Hopefully GDPR will stop this.

Your fears are well founded, especially for anything that was public at some
point in time. Also include email in that view.

------
wybiral
I would join all of the people in this Facebook exodus but I haven't used it
in five years or so.

Catch up with old friends over lunch sometime or write them an actual letter.
You'll feel more connected having that kind of personal interaction than
seeing snippets in a timeline.

As for events, if the people close to you don't think to invite you to
things... Reevaluate your social life because something seems broken and it's
not the lack of FB. People had perfectly healthy social lives before FB
inserted itself.

PS: I didn't have to "delete" my account.
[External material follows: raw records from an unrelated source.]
Definition userExplicitTagIntent (userMsg : jsstring) : bool :=
  let s := toLowerCase userMsg in
  if includes s (js "mitre") || includes s (js "att&ck") || includes s (js "attack.")
  then true
  else if includes s (js "nist") then true
  else negb (bool_decide (length (extractTagTokens userMsg) = 0%nat)).

Definition containsNetworkActivityIntent (userMsg : jsstring) : bool :=
  let s := toLowerCase userMsg in
  if includes s (js "network activity") then true
  else if includes s (js "egress") || includes s (js "ingress") then true
  else if includes userMsg [0x7f51; 0x7edc]%N then true
  else false.

(** *** [normalizeOutputs] *)

Definition parseKind (s : jsstring) : option VizKind :=
  if streq s (js "none") then Some kind_none
  else if streq s (js "single") then Some kind_single
  else if streq s (js "table") then Some kind_table
  else if streq s (js "bar") then Some kind_bar
  else if streq s (js "pie") then Some kind_pie
  else if streq s (js "line") then Some kind_line
  else None.

Definition parseTemplate (s : jsstring) : option Template :=
  if streq s (js "count") then Some tpl_count
  else if streq s (js "table") then Some tpl_table
  else if streq s (js "count_by") then Some tpl_count_by
  else if streq s (js "trend") then Some tpl_trend
  else None.

Definition parseGroupBy (s : jsstring) : option GroupBy :=
  if streq s (js "Severity") then Some gb_Severity
  else if streq s (js "node_pod_container") then Some gb_node_pod_container
  else if streq s (js "recent_network_activity") then Some gb_recent_network_activity
  else if streq s (js "tag") then Some gb_tag
  else None.

Definition parseSplit (s : jsstring) : option Split :=
  if streq s (js "none") then Some split_none
  else if streq s (js "severity") then Some split_severity
  else None.

Definition set_kind (k : VizKind) (o : OutputSpec) : OutputSpec :=
  mkOutputSpec k (title o) (template o) (group_by o) (limit o) (span o) (split o).
Definition set_group_by (g : GroupBy) (o : OutputSpec) : OutputSpec :=
  mkOutputSpec (kind o) (title o) (template o) (Some g) (limit o) (span o) (split o).
Definition set_limit (n : Z) (o : OutputSpec) : OutputSpec :=
  mkOutputSpec (kind o) (title o) (template o) (group_by o) (Some n) (span o) (split o).
Definition set_span (sp : jsstring) (o : OutputSpec) : OutputSpec :=
  mkOutputSpec (kind o) (title o) (template o) (group_by o) (limit o) (Some sp) (split o).
Definition set_split (sp : Split) (o : OutputSpec) : OutputSpec :=
  mkOutputSpec (kind o) (title o) (template o) (group_by o) (limit o) (span o) (Some sp).
(** [validateUser] answers [true] only on that path. *)
Lemma validateUser_true_inv (w : World) (user : User) :
  fst (snd (result (Part000.validateUser w user))) = true ->
  exists item dUser,
    GetItem w (Part000.getItemInput w user) = (item, None) /\
    item <> [] /\
    UnmarshalMap w item = inr dUser /\
    Payed dUser = true /\
    result (Part000.verifyUserGrants w (Part000.enrich user dUser)) = (true, None).
Proof.
  unfold Part000.validateUser, bind, ret, emit, result.
  destruct (GetItem w (Part000.getItemInput w user)) as [item [e|]]; cbn [fst snd];
    [discriminate|].
  destruct (Z.of_nat (length item) =? 0) eqn:Hlen; cbn [fst snd]; [discriminate|].
  destruct (UnmarshalMap w item) as [e|dUser] eqn:Hu; cbn [fst snd]; [discriminate|].
  destruct (Part000.verifyUserGrants w (Part000.enrich user dUser))
    as [[grants [e|]] t] eqn:Hv; cbn [fst snd]; [discriminate|].
  destruct grants; cbn [andb Payed Part000.enrich]; [|discriminate].
  destruct (Payed dUser) eqn:Hp; cbn [fst snd]; [|discriminate].
  intros _. exists item, dUser. repeat split; auto.
  - intros ->. discriminate.
  - rewrite Hv. reflexivity.
Qed.
(** * Constraint parser of [api/parse.py]: a shallow embedding

    The core of the service is the method [_parse_constraint] of the
    request handler and the helpers it calls.  They are pure functions
    of the submitted text, so each method becomes a Rocq function of the
    same name.

    Modelling conventions.
    - A Python [str] is a list of code points.  The model covers the
      code points 0..255 (Latin-1), one [ascii] per code point; the
      character classes [\w], [\s], [\d], [str.lower] and the
      case-insensitive comparison of [re.IGNORECASE] are those of
      CPython restricted to that range.  Texts with other code points
      are outside the model: there [re.IGNORECASE] also lets U+017F
      match "s" and U+0130, U+0131 match "i".
    - A Python [dict] with a fixed set of keys is a record; the empty
      dict [{}] that initialises the five category slots is [None].
    - A raised exception is the [Raise] constructor of [result].
    - A Python [float] that results from arithmetic, the confidence of
      a result, is an IEEE 754 binary64 number with the correctly
      rounded operations of the Standard Library's [SpecFloat]; a float
      literal that is only stored (the confidence of an entity, the
      weight of a preference) is the decimal as written. *)

From Stdlib Require Import List Ascii String Bool Arith NArith ZArith.
From Stdlib Require Import QArith Lia.
From Stdlib Require Import PrimFloat SpecFloat FloatOps.
Import ListNotations.

Set Implicit Arguments.
Set Warnings "-inexact-float".

Close Scope Q_scope.
Open Scope nat_scope.

(** ** Text and character classes *)

Definition text := list ascii.

Definition txt (s : string) : text := list_ascii_of_string s.

Definition code (c : ascii) : N := N_of_ascii c.

Definition in_range (lo hi : N) (c : ascii) : bool :=
  ((lo <=? code c) && (code c <=? hi))%N.

(** [\d] *)
Definition is_digit (c : ascii) : bool := in_range 48 57 c.

(** [[A-Z]] *)
Definition is_upper_AZ (c : ascii) : bool := in_range 65 90 c.

(** [\w]: alphanumeric code points and the underscore. *)
Definition is_word (c : ascii) : bool :=
  in_range 48 57 c || in_range 65 90 c || in_range 95 95 c
  || in_range 97 122 c || in_range 170 170 c || in_range 178 179 c
  || in_range 181 181 c || in_range 185 186 c || in_range 188 190 c
  || in_range 192 214 c || in_range 216 246 c || in_range 248 255 c.

(** [\s] *)
Definition is_space (c : ascii) : bool :=
  in_range 9 13 c || in_range 28 32 c || in_range 133 133 c
  || in_range 160 160 c.

(** [str.lower] on one code point. *)
Definition lower_char (c : ascii) : ascii :=
  if in_range 65 90 c
     || (in_range 192 222 c && negb (code c =? 215)%N)
  then ascii_of_N (code c + 32)
  else c.

(** [str.upper] on one ASCII code point.  [capitalize] is applied to day
    names only, whose first character is an ASCII letter. *)
Definition upper_char (c : ascii) : ascii :=
  if in_range 97 122 c then ascii_of_N (code c - 32) else c.

(** [text.lower()] *)
Definition lower (t : text) : text := map lower_char t.

(** [s.capitalize()]: first character upper-cased, the rest lower-cased. *)
Definition capitalize (t : text) : text :=
  match t with
  | [] => []
  | c :: t' => upper_char c :: lower t'
  end.

(** [s.rstrip('s')]: drop every trailing lower-case [s]. *)
Fixpoint rstrip_s (t : text) : text :=
  match t with
  | [] => []
  | c :: t' =>
      match rstrip_s t' with
      | [] => if Ascii.eqb c "s"%char then [] else [c]
      | r => c :: r
      end
  end.

(** ** Substring containment: [kw in text] *)

Fixpoint starts_with (p t : text) : bool :=
  match p, t with
  | [], _ => true
  | _ :: _, [] => false
  | a :: p', b :: t' => Ascii.eqb a b && starts_with p' t'
  end.

Fixpoint contains (kw t : text) : bool :=
  starts_with kw t
  || match t with
     | [] => false
     | _ :: t' => contains kw t'
     end.

(** [kw in text] for a keyword given as a literal. *)
Definition kw_in (kw : string) (t : text) : bool := contains (txt kw) t.

(** ** The classifier *)

Inductive constraint_type : Type :=
| Temporal | Capacity | Location | Rest | Preference | Unknown.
I just never installed the app and
don't ever log in. I flagged the updates as spam in my email and all is well.

------
aetherspawn
If you want to avoid logging in accidentally, you can just make a garbage
(that is, no-garbage?) account that you use only for family or something and
then log into that instead.

Rename your old account to John Smith or something, change the password to
sign everything out, delete it and then only re-sign into your new account
(which you intend to barely/not use).

Nowadays I only use Facebook to reach family that don’t use Instagram and I
keep my Instagram network private-only and small (<80). There is automatic
cross-posting so it doesn’t cost me any effort in this regard.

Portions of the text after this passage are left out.